= Work required =
Up to and including the line containing "Section Command.", retype each line of the listing below exactly, beginning with the first.

= Material supplied =
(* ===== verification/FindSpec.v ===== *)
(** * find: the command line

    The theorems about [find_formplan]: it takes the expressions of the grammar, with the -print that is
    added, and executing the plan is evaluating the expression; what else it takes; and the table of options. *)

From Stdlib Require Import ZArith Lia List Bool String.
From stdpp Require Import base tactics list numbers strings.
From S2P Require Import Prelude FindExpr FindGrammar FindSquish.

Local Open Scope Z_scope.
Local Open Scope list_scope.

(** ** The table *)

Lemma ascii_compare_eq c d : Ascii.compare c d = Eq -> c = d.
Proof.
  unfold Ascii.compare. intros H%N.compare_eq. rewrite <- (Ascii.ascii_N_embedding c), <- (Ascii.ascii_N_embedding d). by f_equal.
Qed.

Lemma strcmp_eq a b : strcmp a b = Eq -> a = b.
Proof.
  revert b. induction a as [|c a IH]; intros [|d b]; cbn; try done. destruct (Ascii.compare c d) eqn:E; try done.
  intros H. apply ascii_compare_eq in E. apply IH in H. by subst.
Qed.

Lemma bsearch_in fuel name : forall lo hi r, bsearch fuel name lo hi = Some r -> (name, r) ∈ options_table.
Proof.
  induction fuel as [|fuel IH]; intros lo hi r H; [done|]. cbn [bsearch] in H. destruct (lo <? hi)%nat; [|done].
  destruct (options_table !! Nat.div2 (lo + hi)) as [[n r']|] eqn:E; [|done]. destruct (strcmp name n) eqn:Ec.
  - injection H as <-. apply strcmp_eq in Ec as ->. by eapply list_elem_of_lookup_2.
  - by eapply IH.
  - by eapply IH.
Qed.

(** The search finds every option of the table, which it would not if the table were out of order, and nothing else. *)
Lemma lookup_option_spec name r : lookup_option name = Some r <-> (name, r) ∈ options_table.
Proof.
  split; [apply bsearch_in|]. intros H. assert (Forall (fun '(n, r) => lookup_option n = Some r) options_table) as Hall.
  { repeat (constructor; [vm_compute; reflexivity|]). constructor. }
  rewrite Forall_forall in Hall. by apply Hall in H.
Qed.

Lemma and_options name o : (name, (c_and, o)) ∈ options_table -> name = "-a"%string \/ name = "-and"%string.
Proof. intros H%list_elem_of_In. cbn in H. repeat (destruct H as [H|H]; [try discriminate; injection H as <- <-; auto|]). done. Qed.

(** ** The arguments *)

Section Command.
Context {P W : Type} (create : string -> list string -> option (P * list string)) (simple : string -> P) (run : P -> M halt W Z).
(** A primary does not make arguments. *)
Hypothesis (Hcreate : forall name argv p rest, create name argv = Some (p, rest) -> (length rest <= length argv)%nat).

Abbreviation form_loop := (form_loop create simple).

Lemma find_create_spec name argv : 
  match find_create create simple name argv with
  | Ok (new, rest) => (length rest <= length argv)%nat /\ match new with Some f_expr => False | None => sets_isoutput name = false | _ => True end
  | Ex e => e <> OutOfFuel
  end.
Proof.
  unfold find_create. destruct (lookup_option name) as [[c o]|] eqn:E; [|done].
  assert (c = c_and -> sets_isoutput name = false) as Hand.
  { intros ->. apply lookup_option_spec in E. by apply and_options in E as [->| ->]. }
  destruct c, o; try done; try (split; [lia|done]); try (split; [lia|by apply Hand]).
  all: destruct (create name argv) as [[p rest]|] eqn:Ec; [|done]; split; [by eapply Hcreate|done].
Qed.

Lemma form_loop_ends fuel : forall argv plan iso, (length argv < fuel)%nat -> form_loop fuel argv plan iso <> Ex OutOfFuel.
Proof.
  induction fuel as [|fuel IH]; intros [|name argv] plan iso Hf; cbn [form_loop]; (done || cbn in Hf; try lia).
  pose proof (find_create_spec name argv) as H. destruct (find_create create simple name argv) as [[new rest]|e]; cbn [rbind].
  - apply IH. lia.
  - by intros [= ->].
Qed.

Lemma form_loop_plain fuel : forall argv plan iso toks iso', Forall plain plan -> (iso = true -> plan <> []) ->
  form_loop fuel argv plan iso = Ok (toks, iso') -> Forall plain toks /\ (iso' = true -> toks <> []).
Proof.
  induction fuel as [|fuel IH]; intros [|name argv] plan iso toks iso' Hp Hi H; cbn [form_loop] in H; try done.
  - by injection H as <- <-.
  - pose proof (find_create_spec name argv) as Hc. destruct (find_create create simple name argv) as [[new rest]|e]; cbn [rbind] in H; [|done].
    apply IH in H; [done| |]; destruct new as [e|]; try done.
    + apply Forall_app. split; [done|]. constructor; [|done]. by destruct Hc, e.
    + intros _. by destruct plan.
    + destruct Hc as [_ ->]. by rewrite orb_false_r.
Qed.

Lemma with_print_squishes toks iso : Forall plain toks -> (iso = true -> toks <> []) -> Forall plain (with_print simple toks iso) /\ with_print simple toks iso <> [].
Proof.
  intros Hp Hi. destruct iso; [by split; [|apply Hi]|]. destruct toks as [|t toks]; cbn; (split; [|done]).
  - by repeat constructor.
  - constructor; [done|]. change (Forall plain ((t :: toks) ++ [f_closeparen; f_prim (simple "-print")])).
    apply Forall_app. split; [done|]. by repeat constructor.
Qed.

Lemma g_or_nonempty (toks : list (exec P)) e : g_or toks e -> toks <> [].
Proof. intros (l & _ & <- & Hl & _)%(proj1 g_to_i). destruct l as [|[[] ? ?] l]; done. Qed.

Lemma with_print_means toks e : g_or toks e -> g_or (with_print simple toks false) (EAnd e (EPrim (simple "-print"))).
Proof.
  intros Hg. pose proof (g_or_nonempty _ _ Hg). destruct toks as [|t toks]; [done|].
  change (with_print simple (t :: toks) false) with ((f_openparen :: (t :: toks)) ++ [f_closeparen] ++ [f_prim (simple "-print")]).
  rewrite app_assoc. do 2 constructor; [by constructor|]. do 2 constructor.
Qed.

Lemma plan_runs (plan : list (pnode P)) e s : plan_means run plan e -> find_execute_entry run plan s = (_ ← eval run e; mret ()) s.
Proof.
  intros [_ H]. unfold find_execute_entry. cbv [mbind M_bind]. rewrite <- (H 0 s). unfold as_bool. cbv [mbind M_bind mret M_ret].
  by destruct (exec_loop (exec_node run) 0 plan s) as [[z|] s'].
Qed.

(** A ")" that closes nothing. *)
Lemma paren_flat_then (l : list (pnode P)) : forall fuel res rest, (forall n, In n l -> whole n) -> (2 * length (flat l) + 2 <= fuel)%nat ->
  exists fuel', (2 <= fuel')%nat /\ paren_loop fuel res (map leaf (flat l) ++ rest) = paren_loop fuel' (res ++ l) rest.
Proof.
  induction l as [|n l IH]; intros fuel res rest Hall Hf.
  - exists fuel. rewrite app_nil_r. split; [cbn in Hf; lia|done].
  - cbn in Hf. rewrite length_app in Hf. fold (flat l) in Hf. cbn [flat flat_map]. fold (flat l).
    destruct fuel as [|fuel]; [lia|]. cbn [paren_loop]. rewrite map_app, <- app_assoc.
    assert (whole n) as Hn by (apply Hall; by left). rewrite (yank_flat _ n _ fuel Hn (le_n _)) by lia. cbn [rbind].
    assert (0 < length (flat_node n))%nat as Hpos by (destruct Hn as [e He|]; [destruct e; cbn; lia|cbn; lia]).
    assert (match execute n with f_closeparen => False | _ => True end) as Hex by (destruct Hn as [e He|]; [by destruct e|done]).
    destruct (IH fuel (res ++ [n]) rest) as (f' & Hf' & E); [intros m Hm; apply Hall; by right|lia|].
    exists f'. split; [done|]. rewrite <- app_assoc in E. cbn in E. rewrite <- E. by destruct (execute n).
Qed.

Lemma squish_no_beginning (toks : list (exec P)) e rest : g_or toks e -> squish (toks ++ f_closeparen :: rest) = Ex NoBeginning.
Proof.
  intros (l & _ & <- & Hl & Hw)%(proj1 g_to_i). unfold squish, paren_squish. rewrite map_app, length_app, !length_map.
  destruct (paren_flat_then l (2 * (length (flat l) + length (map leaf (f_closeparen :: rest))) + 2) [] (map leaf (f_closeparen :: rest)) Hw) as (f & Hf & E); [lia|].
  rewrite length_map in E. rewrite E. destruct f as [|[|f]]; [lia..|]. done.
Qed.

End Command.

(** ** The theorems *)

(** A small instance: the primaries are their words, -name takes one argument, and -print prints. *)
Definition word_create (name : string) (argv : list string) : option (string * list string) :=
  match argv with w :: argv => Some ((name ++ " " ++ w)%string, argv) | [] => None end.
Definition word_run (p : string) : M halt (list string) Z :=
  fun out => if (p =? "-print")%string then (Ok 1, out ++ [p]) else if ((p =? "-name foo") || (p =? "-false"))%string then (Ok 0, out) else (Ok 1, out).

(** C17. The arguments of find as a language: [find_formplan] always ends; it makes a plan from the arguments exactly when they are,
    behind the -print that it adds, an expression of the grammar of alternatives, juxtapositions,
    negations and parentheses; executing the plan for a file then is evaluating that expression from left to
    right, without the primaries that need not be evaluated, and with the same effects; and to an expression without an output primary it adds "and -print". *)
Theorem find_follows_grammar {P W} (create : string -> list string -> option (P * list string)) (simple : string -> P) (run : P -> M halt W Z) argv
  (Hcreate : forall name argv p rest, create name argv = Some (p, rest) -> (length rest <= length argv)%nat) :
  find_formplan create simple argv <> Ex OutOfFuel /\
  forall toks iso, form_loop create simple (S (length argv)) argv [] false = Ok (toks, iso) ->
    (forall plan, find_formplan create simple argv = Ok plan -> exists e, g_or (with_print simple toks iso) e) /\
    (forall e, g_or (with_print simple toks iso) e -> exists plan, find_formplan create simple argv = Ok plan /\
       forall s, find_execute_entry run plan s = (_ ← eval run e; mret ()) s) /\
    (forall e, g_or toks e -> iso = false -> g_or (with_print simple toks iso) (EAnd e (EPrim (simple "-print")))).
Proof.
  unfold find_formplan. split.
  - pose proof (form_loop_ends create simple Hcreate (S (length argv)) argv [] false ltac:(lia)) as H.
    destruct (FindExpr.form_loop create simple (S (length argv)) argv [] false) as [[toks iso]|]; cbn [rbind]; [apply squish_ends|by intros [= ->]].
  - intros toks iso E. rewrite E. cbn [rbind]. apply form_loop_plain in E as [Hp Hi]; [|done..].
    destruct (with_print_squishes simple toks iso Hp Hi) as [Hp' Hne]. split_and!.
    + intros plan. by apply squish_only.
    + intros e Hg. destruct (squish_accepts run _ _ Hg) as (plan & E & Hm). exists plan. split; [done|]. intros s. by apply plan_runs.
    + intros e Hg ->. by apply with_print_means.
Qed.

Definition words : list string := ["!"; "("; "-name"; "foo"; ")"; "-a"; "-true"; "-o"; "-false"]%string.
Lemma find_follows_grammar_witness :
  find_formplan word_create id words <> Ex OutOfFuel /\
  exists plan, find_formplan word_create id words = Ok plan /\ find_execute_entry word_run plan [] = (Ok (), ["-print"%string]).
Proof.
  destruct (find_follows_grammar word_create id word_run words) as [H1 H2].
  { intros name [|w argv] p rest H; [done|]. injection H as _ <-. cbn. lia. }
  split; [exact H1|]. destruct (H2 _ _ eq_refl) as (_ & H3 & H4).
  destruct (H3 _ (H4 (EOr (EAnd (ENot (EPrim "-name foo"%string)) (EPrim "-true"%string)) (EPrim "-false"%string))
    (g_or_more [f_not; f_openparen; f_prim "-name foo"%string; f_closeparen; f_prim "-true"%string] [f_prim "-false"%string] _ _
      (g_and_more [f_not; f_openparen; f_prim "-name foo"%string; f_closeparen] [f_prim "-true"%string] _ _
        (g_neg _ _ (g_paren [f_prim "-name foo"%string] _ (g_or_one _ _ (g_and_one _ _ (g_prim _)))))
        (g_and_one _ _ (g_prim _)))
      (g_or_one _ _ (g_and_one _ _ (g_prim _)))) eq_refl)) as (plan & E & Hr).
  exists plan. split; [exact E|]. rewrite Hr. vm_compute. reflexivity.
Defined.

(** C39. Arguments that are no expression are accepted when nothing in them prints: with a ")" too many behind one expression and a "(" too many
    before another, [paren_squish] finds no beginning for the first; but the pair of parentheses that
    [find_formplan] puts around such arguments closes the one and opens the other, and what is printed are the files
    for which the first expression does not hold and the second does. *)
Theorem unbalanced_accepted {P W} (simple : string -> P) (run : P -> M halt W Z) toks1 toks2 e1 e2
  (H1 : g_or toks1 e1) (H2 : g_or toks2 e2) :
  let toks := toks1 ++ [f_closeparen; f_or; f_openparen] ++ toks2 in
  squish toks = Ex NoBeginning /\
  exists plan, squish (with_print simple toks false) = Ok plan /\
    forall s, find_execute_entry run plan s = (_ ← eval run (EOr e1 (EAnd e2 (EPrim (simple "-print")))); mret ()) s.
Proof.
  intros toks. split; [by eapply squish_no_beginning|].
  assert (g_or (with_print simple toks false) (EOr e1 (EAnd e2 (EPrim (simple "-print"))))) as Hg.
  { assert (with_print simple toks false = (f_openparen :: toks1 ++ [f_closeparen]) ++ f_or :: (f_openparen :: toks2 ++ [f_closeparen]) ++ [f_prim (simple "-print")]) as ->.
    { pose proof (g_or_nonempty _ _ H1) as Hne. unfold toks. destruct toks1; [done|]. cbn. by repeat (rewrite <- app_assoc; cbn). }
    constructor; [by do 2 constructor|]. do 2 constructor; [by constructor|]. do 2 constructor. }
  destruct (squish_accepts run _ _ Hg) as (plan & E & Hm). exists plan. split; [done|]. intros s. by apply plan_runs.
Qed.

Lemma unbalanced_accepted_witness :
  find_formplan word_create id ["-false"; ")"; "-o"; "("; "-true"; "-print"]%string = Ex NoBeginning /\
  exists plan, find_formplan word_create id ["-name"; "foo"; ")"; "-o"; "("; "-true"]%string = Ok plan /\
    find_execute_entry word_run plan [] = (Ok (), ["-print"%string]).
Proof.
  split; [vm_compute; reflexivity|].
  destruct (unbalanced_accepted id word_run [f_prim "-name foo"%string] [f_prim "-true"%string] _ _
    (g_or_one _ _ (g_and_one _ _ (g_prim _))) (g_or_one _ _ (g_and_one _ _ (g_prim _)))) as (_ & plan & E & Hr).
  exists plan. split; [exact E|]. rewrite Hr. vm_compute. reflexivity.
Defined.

= Response to this task =
(* ===== verification/FindSpec.v ===== *)
(** * find: the command line

    The theorems about [find_formplan]: it takes the expressions of the grammar, with the -print that is
    added, and executing the plan is evaluating the expression; what else it takes; and the table of options. *)

From Stdlib Require Import ZArith Lia List Bool String.
From stdpp Require Import base tactics list numbers strings.
From S2P Require Import Prelude FindExpr FindGrammar FindSquish.

Local Open Scope Z_scope.
Local Open Scope list_scope.

(** ** The table *)

Lemma ascii_compare_eq c d : Ascii.compare c d = Eq -> c = d.
Proof.
  unfold Ascii.compare. intros H%N.compare_eq. rewrite <- (Ascii.ascii_N_embedding c), <- (Ascii.ascii_N_embedding d). by f_equal.
Qed.

Lemma strcmp_eq a b : strcmp a b = Eq -> a = b.
Proof.
  revert b. induction a as [|c a IH]; intros [|d b]; cbn; try done. destruct (Ascii.compare c d) eqn:E; try done.
  intros H. apply ascii_compare_eq in E. apply IH in H. by subst.
Qed.

Lemma bsearch_in fuel name : forall lo hi r, bsearch fuel name lo hi = Some r -> (name, r) ∈ options_table.
Proof.
  induction fuel as [|fuel IH]; intros lo hi r H; [done|]. cbn [bsearch] in H. destruct (lo <? hi)%nat; [|done].
  destruct (options_table !! Nat.div2 (lo + hi)) as [[n r']|] eqn:E; [|done]. destruct (strcmp name n) eqn:Ec.
  - injection H as <-. apply strcmp_eq in Ec as ->. by eapply list_elem_of_lookup_2.
  - by eapply IH.
  - by eapply IH.
Qed.

(** The search finds every option of the table, which it would not if the table were out of order, and nothing else. *)
Lemma lookup_option_spec name r : lookup_option name = Some r <-> (name, r) ∈ options_table.
Proof.
  split; [apply bsearch_in|]. intros H. assert (Forall (fun '(n, r) => lookup_option n = Some r) options_table) as Hall.
  { repeat (constructor; [vm_compute; reflexivity|]). constructor. }
  rewrite Forall_forall in Hall. by apply Hall in H.
Qed.

Lemma and_options name o : (name, (c_and, o)) ∈ options_table -> name = "-a"%string \/ name = "-and"%string.
Proof. intros H%list_elem_of_In. cbn in H. repeat (destruct H as [H|H]; [try discriminate; injection H as <- <-; auto|]). done. Qed.

(** ** The arguments *)

Section Command.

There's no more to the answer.